MAdCAM-1 is detected on moDCs and on DCs in MLNs

MAdCAM-1 is constitutively expressed by HEVs of PPs and MLNs as well as on postcapillary venules of gut LP, but has the potential to be expressed outside the endothelial cell lineage (32). MAdCAM-1 has been detected also on fibroblastic like cells and FDCs (38).
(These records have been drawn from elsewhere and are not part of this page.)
(** * Library reconciliation pipeline of the immich server

    A shallow embedding of [LibraryService] (server/src/domain/library):
    the reconciler [refresh], the ingest worker [handleRefreshAsset] and the
    offline worker [handleOfflineAsset], together with the collaborators they
    call (asset catalog, job queue, crawler, file system, mime tables).

    The service is asynchronous TypeScript whose methods await one
    collaborator after the other; every method is embedded as a computation
    in a state-and-exception monad over a [World] that holds the catalog
    rows, the job queue and the log of collaborator calls.  An exception
    keeps the mutations made before it: nothing is rolled back. *)

From Stdlib Require Import String Ascii List ZArith NArith Bool Lia PeanoNat.
From Stdlib Require Import DecimalString.
Import ListNotations.
Open Scope string_scope.
Open Scope list_scope.

Set Implicit Arguments.

(** ** Values *)

(** A JavaScript [Date] is an object: [a !== b] on two dates compares the
    two object identities, never the instants they denote.  [date_ref] is
    the identity of the object and [date_ms] the instant (epoch
    milliseconds).  The ingest worker declares [stats : fs.Stats], whose
    [mtime] and [ctime] are [Date] objects, and stores them as they are in
    the columns [fileModifiedAt] and [fileCreatedAt]. *)
Record JsDate : Type := mkDate { date_ref : nat; date_ms : Z }.

(** [a !== b] for two [Date] objects. *)
Definition strict_neq (a b : JsDate) : bool :=
  negb (Nat.eqb (date_ref a) (date_ref b)).

(** [fs.Stats], restricted to the members the service reads. *)
Record Stats : Type := mkStats { size : N; mtime : JsDate; ctime : JsDate }.

Inductive LibraryType : Type := IMPORT | UPLOAD.

Definition LibraryType_eqb (a b : LibraryType) : bool :=
  match a, b with
  | IMPORT, IMPORT | UPLOAD, UPLOAD => true
  | _, _ => false
  end.

Record LibraryEntity : Type := mkLibrary {
  library_id : string;
  library_owner : string;
  library_name : string;
  library_type : LibraryType;
  importPaths : list string;
  library_isVisible : bool
}.

(** [AssetType] is a string enum; the ingest worker casts an upper-cased
    mime class to it without a check, so any string can occur. *)
Definition AssetType : Type := string.
Definition AssetType_VIDEO : AssetType := "VIDEO".

(** A row of the asset catalog.  [owner] and [library] hold the ids of
    the referenced user and library. *)
Record AssetEntity : Type := mkAsset {
  id : nat;
  owner : string;
  library : string;
  checksum : string;
  originalPath : string;
  deviceAssetId : string;
  deviceId : string;
  fileCreatedAt : JsDate;
  fileModifiedAt : JsDate;
  type : AssetType;
  isFavorite : bool;
  isArchived : bool;
  duration : option string;
  isVisible : bool;
  livePhotoVideo : option nat;
  resizePath : option string;
  webpPath : option string;
  thumbhash : option string;
  encodedVideoPath : option string;
  tags : list string;
  sharedLinks : list string;
  originalFileName : string;
  faces : list string;
  sidecarPath : option string;
  isReadOnly : bool;
  isOffline : bool
}.
(** * storage/client.go: settings, storage options and their resolution

    A shallow embedding of the transport-agnostic part of the storage client:
    the [settings] struct, the four [storageOption] implementations, the
    resolver [resolveOptions] and the two builders [initSettings] and
    [callSettings], together with the method set of the [storageClient]
    interface and the results each method is declared with.

    The Go code works on [*settings] pointers, so the embedding threads a
    heap of settings objects through every function and keeps nil pointers,
    nil interface values and the run-time panics they cause. *)

From stdpp Require Import gmap list option.

(** ** Go values *)

(** Addresses of heap objects; a pointer is an address or nil ([None]).
    Objects of different types live in different stores: the heap below
    holds the [settings] objects only, and the addresses kept in a
    [*retryConfig] or in a slice header point into stores that no function
    of client.go reads or writes. *)
Definition addr := positive.
Definition ptr := option addr.

(** The two element types of the slices stored in [settings]:
    [gax.CallOption] and [option.ClientOption].  Both are interfaces of other
    packages; no function of client.go looks at an element. *)
Variant elem := gax_CallOption | option_ClientOption.

(** A slice value is its header: backing array, length and capacity.  The
    nil slice has no backing array. *)
Record slice (e : elem) := mkSlice {
  slice_array : ptr;
  slice_len : Z;
  slice_cap : Z
}.
Arguments mkSlice {e} _ _ _.
Arguments slice_array {e} _.
Arguments slice_len {e} _.
Arguments slice_cap {e} _.

Definition nil_slice {e : elem} : slice e := mkSlice None 0 0.

(** ** The settings struct *)

Module settings.

(** [retry] is a [*retryConfig]: only the pointer is stored. *)
Record t := mk {
  retry : ptr;
  gax : slice gax_CallOption;
  idempotent : bool;
  clientOption : slice option_ClientOption
}.

(** [settings{}], the zero value. *)
Definition zero : t :=
  {| retry := None; gax := nil_slice; idempotent := false;
     clientOption := nil_slice |}.

(** The four field assignments [s.f = x] on a settings value. *)
Definition set_retry (x : ptr) (v : t) : t :=
  {| retry := x; gax := gax v; idempotent := idempotent v;
     clientOption := clientOption v |}.

Definition set_gax (x : slice gax_CallOption) (v : t) : t :=
  {| retry := retry v; gax := x; idempotent := idempotent v;
     clientOption := clientOption v |}.
(** * A shallow embedding of the toy JSON parser (lexer + recursive-descent
      parser of [parser.ts]) and the properties of its behaviour.

    Conventions of the embedding:
    - a character of the input (one element of [[...blob]]) is an [ascii];
      every character the lexer compares against is an ASCII character;
    - a JavaScript array is a [list]; an out-of-range read [a[i]] is
      [nth_error a i = None] (JavaScript's [undefined]);
    - [throw] and the run-time [TypeError] raised by a property read on
      [undefined] are the [Throw] outcome; a [while (true)] loop that is
      cut off by the iteration budget is the [OutOfFuel] outcome;
    - a string built from characters of the input is no longer than the
      input, which the engine holds as a string; the text [undefined]
      appended on a read past the end can make a string longer than the
      engine allows, and the engine then throws a [RangeError];
    - the object literal built by [parseObject] is an ordered property list
      together with its prototype slot. *)

From Stdlib Require Import List String Ascii Bool Arith NArith Lia.
Import ListNotations.

Set Implicit Arguments.
#[local] Set Warnings "-register-all".

(* ------------------------------------------------------------------ *)
(** ** Outcomes: normal completion, a thrown error, or an exhausted budget *)

Inductive Error : Type :=
| LexerInvalidCharacter (c : ascii)   (* [lexer] Invalid character, ..., found. *)
| LexerUnknownBoolean                 (* [lexer.boolean] Unknown boolean value. *)
| ParserObjectExpectedNameSeparator   (* [parser.object] Invalid character ... Expected ":" *)
| ParserObjectTrailingComma           (* [parser.object] No trailing commas allowed. *)
| ParserObjectMissingEnd              (* [parser.object] Missing expected "}" *)
| ParserArrayTrailingComma            (* [parser.array] No trailing commas allowed. *)
| ParserArrayMissingEnd               (* [parser.array] Missing expected "]" *)
| TypeError                           (* property read on undefined, raised by the run time *)
| RangeError.                         (* Invalid string length, raised by the run time *)

(** The two error kinds of the design are told apart by the prefix of the
    message ([lexer...] or [parser...]); a [TypeError] of the run time is
    neither. *)
Inductive ErrorKind : Type := LexError | ParseError | RuntimeError.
Remarkably, using flow cytometry, western blot and microscopy, we detected MAdCAM-1 on moDCs (Fig. 3 and supplemental S1A). Interestingly, MAdCAM-1 was recognized by the 314G8 and CA2.2 clones (Fig. 3A–C and not shown), which bind the Ig-domain of the protein, but not by the 17F5 clone that binds the mucin-domain (Fig. 3B). By microscopy, MAdCAM-1 appears to be similarly distributed in small clusters on the moDC and RA-DC surfaces (Fig. 3C). By flow cytometry we found that surface expression of MAdCAM-1 was higher on RA-DCs than on moDCs and this was supported by the microscopy. However, the increase in total MAdCAM-1 detected by western blot was less pronounced. Finally, we also verified binding of PE-conjugated recombinant α4β7 to moDCs. In contrast binding to T cells was not detected (Supplemental Fig. S2B).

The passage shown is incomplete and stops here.